Он говорил внимательно и мягко. Но я с неприязнью ощутил его предупредительное безразличие: он словно боялся впустить под черепную коробку чужую боль.
Впрочем, желать от него этого было бы нелепо и несправедливо. Если бы он был в силах помочь Юрке, он бы, конечно, помог. Но требовать, чтобы Юрка стал частью его жизни, как стал частью моей…
Я спросил:
— Ну хоть какие–нибудь опытные препараты? Полпроцента успеха?
И глухо добавил — об этом было неприятно говорить:
— Хотя бы просто для него… Он неглупый парень. Представляете: вот так лежать и ждать смерти. Он пожал плечами:
— Ну, если, так сказать… так сказать, в порядке психотерапии… Но в этом случае, Георгий Васильевич, годится все что угодно — даже бром. Откровенно говоря, для больного разницы никакой.
Я молчал. Для больного разницы, может, и никакой. Но для меня кое–какая была… «Не тушуйся, старик, пей бром…»
Психотерапия — слово достаточно пристойное. Но устраивать балаган вокруг умирающего Юрки — это было бы уже слишком…
Видимо, Леонтьев почувствовал все это, потому что уткнул локти в стол, охватил ладонями голову и думал довольно долго, а потом подавленно проговорил:
— Если бы можно было сделать хоть что–нибудь реальное! Но эта болезнь настолько мало изучена…
И он, как Сашка, старался не называть эту болезнь но имени.
Леонтьев думал еще минуты две. Я его не торопил и ни о чем не спрашивал. Теперь вообще не надо было его торопить. Потому что Юрка, которого он видел один раз, стал хоть малой, но частью и его жизни…

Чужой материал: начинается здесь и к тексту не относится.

(** C16: [DataDrivenSCCPass] on a module.  Provided that call instructions have
    a function and a called value and, with [strongFPAnalysis], that the called
    types and those of the functions whose address is taken have no literal
    struct in them, the pass returns; every function of the call graph is in
    exactly one list: the defined functions that are considered and the ends of
    calls; a list is a strong component of the calls that transfer data, those
    whose instruction uses the function itself and those that a function pointer
    may make; and what a function calls so, also through others, is in its own
    list or in an earlier one.  The two tables of indirect calls are inverse to
    each other. *)
Theorem callees_before_callers (fuel : nat) (c : config) (cc : ContextConfig) (functions : list value) (identified : list ty) :
  let clusters := module_clusters c identified in
  let calls := data_calls fuel clusters c cc functions in
  (forall u, is_call u = true -> is_Some (getFunction u)) -> (forall u, is_call u = true -> is_Some (getCalledValue u)) ->
  (strongFPAnalysis c = true -> forall u ft, called_type u = Some (Some ft) -> plain_signature fuel identified ft) ->
  (strongFPAnalysis c = true -> forall g, g ∈ functions -> address_taken g = true -> plain_signature fuel identified (getFunctionType g)) ->
  Z.of_nat (module_size functions) < 9223372036854775807 ->
  exists sccs s, data_runOnModule fuel c cc functions identified = Done (sccs, s, clusters)
    /\ NoDup (concat sccs)
    /\ (forall f, f ∈ concat sccs <-> defined cc functions f \/ ends calls f)
    /\ (forall before l after, sccs = before ++ l :: after -> forall f, f ∈ l ->
          (forall g, g ∈ l <-> rtc calls f g /\ rtc calls g f) /\ forall g, rtc calls f g -> g ∈ l \/ g ∈ concat before)
    /\ inverse_tables s.
Proof.
  intros clusters calls Hin Hval Hcalled Htaken Hsize.
  assert ((if strongFDAnalysis c || strongFPAnalysis c then analyzeStructs identified else Some ∅) = Some clusters) as Ecl.
  { unfold clusters, module_clusters. destruct (_ || _); [|done]. destruct (analyze_total identified) as (m & -> & _). done. }
  pose proof (types_comparable fuel c functions identified Hcalled Htaken) as Hty.
  destruct (call_graph_run fuel c cc functions clusters Hin Hval Hty) as (G1 & G & s & E1 & E2 & Hok & Hs & Hk & Hc). fold calls in Hk, Hc.
  assert (capacity (cg G) <= module_size functions)%nat as Hcap.
  { etransitivity; [|apply length_module_functions]. apply capacity_bound; [done|]. intros f Hf%Hk. by eapply calls_in. }
  destruct (data_sccs_run tt (cg G) (graph_work (cg G)) (cgo_graph _ Hok)) as (ls & E3 & Hperm & Hls); [lia|by rewrite edge_work|].
  destruct (name_lists G Hok ls) as (sccs & E4 & HF); [intros v Hv; rewrite Hperm in Hv; apply elem_of_seq in Hv; lia|].
  exists sccs, s. split.
  { unfold data_runOnModule, or_bad, mbind, run_bind_inst. by rewrite Ecl, E1, E2, E3, E4. }
  pose proof (names_concat G ls sccs HF) as HFc. split_and!.
  - eapply (names_nodup G Hok); [exact HFc|]. rewrite Hperm. apply NoDup_seq.
  - intros f. rewrite <- Hk. split.
    + intros (v & _ & Hv)%(proj1 (Forall2_names_elem G _ _ HFc)). by exists v.
    + intros [v Hv]. apply (names_elem G Hok _ _ v f HFc Hv). rewrite Hperm. apply elem_of_seq. pose proof (vertex_lt _ _ _ Hok Hv). lia.
  - intros before l after -> f Hf. apply Forall2_app_inv_r in HF as (lb & la & Hb & Ha & ->).
    apply Forall2_cons_inv_r in Ha as (lv & la' & Hl & Ha & ->).
    destruct (proj1 (Forall2_names_elem G _ _ Hl) f Hf) as (u & Hu & Hn). destruct (Hls lb lv la' eq_refl u Hu) as [Hscc Hbef].
    assert (forall a b, rtc calls a b <-> rtc (cg_calls G) a b) as Hrtc by (intros a b; split; apply rtc_subrel; intros x y; apply Hc).
    split; intros g; rewrite !Hrtc.
    + split.
      * intros (v & Hv & Hg)%(proj1 (Forall2_names_elem G _ _ Hl)). apply Hscc in Hv as [R1 R2].
        destruct (reach_calls G Hok u v f Hn R1) as (g' & Hg' & C1). destruct (reach_calls G Hok v u g Hg R2) as (f' & Hf' & C2).
        rewrite (proj1 (names_inj G Hok v v g g' Hg Hg') eq_refl) in *. rewrite (proj1 (names_inj G Hok u u f f' Hn Hf') eq_refl) in *. done.
      * intros [C1 C2]. destruct (calls_reach G Hok u f g Hn C1) as (v & Hg & R1). destruct (calls_reach G Hok v g f Hg C2) as (u' & Hf' & R2).
        assert (u' = u) as -> by (by apply (names_inj G Hok u' u f f)). apply (names_elem G Hok lv l v g Hl Hg). by apply Hscc.
    + intros C1. destruct (calls_reach G Hok u f g Hn C1) as (v & Hg & R1). destruct (Hbef v R1) as [Hv|Hv].
      * left. by apply (names_elem G Hok lv l v g Hl Hg).
      * right. by apply (names_elem G Hok _ _ v g (names_concat G _ _ Hb) Hg).
  - intros u g. apply (fp_mirror _ _ _ _ Hs).
Qed.

End Pass.

(** ** A small module *)

(** Functions 100 to 103 with the calls 0 to 4: 100 and 101 call each other, 101
    calls 102, and 102 calls a function pointer (3) and a bitcast (60) of 103
    (4). *)
Definition calls_module : Llvm := {|
  value := nat; ty := nat;
  isa_Function := fun x => (100 <=? x)%nat; isa_Instruction := fun x => (x <? 10)%nat;
  isa_GlobalVariable := fun _ => false; isa_ConstantData := fun _ => false; isa_BitCastOperator := fun x => (x =? 60)%nat;
  isa_CallInst := fun x => (x <? 5)%nat; isa_InvokeInst := fun _ => false; isInlineAsm := fun _ => false;
  is_add_or_sub := fun _ => false; isConstant := fun _ => false;
  getType := fun x => if (x =? 50)%nat || (100 <=? x)%nat then 5%nat else 1%nat;
  getOperand := fun x _ => if (x =? 60)%nat then Some 103%nat else None;
  getFunction := fun x => match x with 0 => Some 100 | 1 | 2 => Some 101 | 3 | 4 => Some 102 | _ => None end%nat;
  called_function := fun x => match x with 0 => Some 101 | 1 => Some 100 | 2 => Some 102 | _ => None end%nat;
  getCalledValue := fun x => match x with 0 => Some 101 | 1 => Some 100 | 2 => Some 102 | 3 => Some 50 | 4 => Some 60 | _ => None end%nat;
  arg_operands := fun x => if (x <? 5)%nat then [Some 90%nat] else []; getNumUses := fun _ => 0;
  getName := fun _ => ""%string; isVarArg := fun _ => false; isDeclaration := fun _ => false; arg_size := fun _ => 1;
  users := fun x => match (x - 100)%nat with 0 => [1] | 1 => [0] | 2 => [2] | 3 => [60] | _ => [] end%nat;
  instructions := fun x => match (x - 100)%nat with 0 => [0] | 1 => [1; 2] | 2 => [3; 4] | _ => [] end%nat;
  isArrayTy := fun _ => false; getArrayElementType := fun t => t;
  isPointerTy := fun t => Nat.odd t; getPointerElementType := Nat.pred;
  isStructTy := fun t => Nat.even t && (10 <=? t)%nat; getStructNumElements := fun t => 1%nat;
  getStructElementType := fun t _ => match t with 10 => 15 | 12 => 17 | 14 => 0 | _ => 1 end%nat;
  isIntegerTy := fun t => (t =? 0)%nat; getIntegerBitWidth := fun _ => 32; isFunctionTy := fun t => (t =? 4)%nat;
  isEmptyTy := fun _ => false; isFloatingPointTy := fun _ => false; voidTy := 0%nat |}.

#[local] Existing Instance calls_module.

Definition calls_types : LlvmTypes := {|
  address := fun t => Z.of_nat t; getStructName := fun t => if (t <? 13)%nat then "a.1"%string else "b.2"%string;
  isVoidTy := fun _ => false; isFloatTy := fun _ => false; isDoubleTy := fun _ => false; isa_ICmpInst := fun _ => false;
  getFunctionType := fun _ => 4%nat; ft_isVarArg := fun _ => false; getNumParams := fun _ => 1%nat;
  getParamType := fun _ _ => 1%nat; getReturnType := fun _ => 0%nat |}.

#[local] Existing Instance calls_types.

Definition no_context : ContextConfig := mkContext [] ∅.

Definition sccs_of (r : run (list (list value) * fp_state * gmap ty Z)) : option (list (list value)) :=
  match r with Done (l, _, _) => Some l | _ => None end.

Lemma callees_before_callers_witness :
  let run c := data_runOnModule 3 c no_context [100; 101; 102; 103]%nat [] in
  (exists sccs s, run (mkConfig false true) = Done (sccs, s, ∅) /\ NoDup (concat sccs) /\ inverse_tables s)
  /\ sccs_of (run (mkConfig false true)) = Some [[103]; [102]; [100; 101]]%nat.
Proof.
  intros run. split; [|vm_compute; reflexivity].
  destruct (callees_before_callers (L := calls_module) 3 (mkConfig false true) no_context [100; 101; 102; 103]%nat []) as (sccs & s & E & Hnd & _ & _ & Hinv).
  - intros u Hu. do 5 (destruct u as [|u]; [by eexists|]). discriminate Hu.
  - intros u Hu. do 5 (destruct u as [|u]; [by eexists|]). discriminate Hu.
  - intros _ u ft _. split; [|intros i _]; vm_compute; intuition discriminate.
  - intros _ g _ _. split; [|intros i _]; vm_compute; intuition discriminate.
  - vm_compute. reflexivity.
  - exists sccs, s. split; [exact E|]. split; [exact Hnd|exact Hinv].
Defined.

(** A call through a bitcast is resolved by [getCalledFunction], but the user
    of the function is the bitcast: without the pointer analysis the call graph
    has no edge for it, and the callee 103 may come after its caller 102. *)
Lemma bitcast_call_missed :
  getCalledFunction 4%nat = Some 103%nat /\ considerCall 4%nat true = true /\ getFunction 4%nat = Some 102%nat
  /\ sccs_of (data_runOnModule 3 (mkConfig false false) no_context [100; 101; 102; 103]%nat []) = Some [[102]; [103]; [100; 101]]%nat.
Proof. split; [|split; [|split]]; vm_compute; reflexivity. Qed.

(** The structs [a] are compared while their pointers still lead to one cluster
    [b]; when that is split, they stay together although their members are not
    equal any more. *)
Lemma late_split :
  let m := default ∅ (analyzeStructs [10; 12; 14; 16]%nat) in
  m !! 10%nat = Some 0 /\ m !! 12%nat = Some 0 /\ m !! 14%nat <> m !! 16%nat /\ struct_deep_equal 12%nat 10%nat m = false.
Proof. split; [|split; [|split]]; vm_compute; done. Qed.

— Вы захватили историю болезни? — спросил он.
Я сказал, что захватил, как договорились.
Он читал ее довольно долго, не просматривал, а именно читал. Потом попросил:
— Вы не могли бы оставить ее на денек?
Я ответил, что могу. Сашка дал ее мне на два дня.
Леонтьев поднял голову, и мне показалось, что он хочет еще что–то сказать.
Я подождал немного, но он так ничего и не сказал. Тогда я стал прощаться.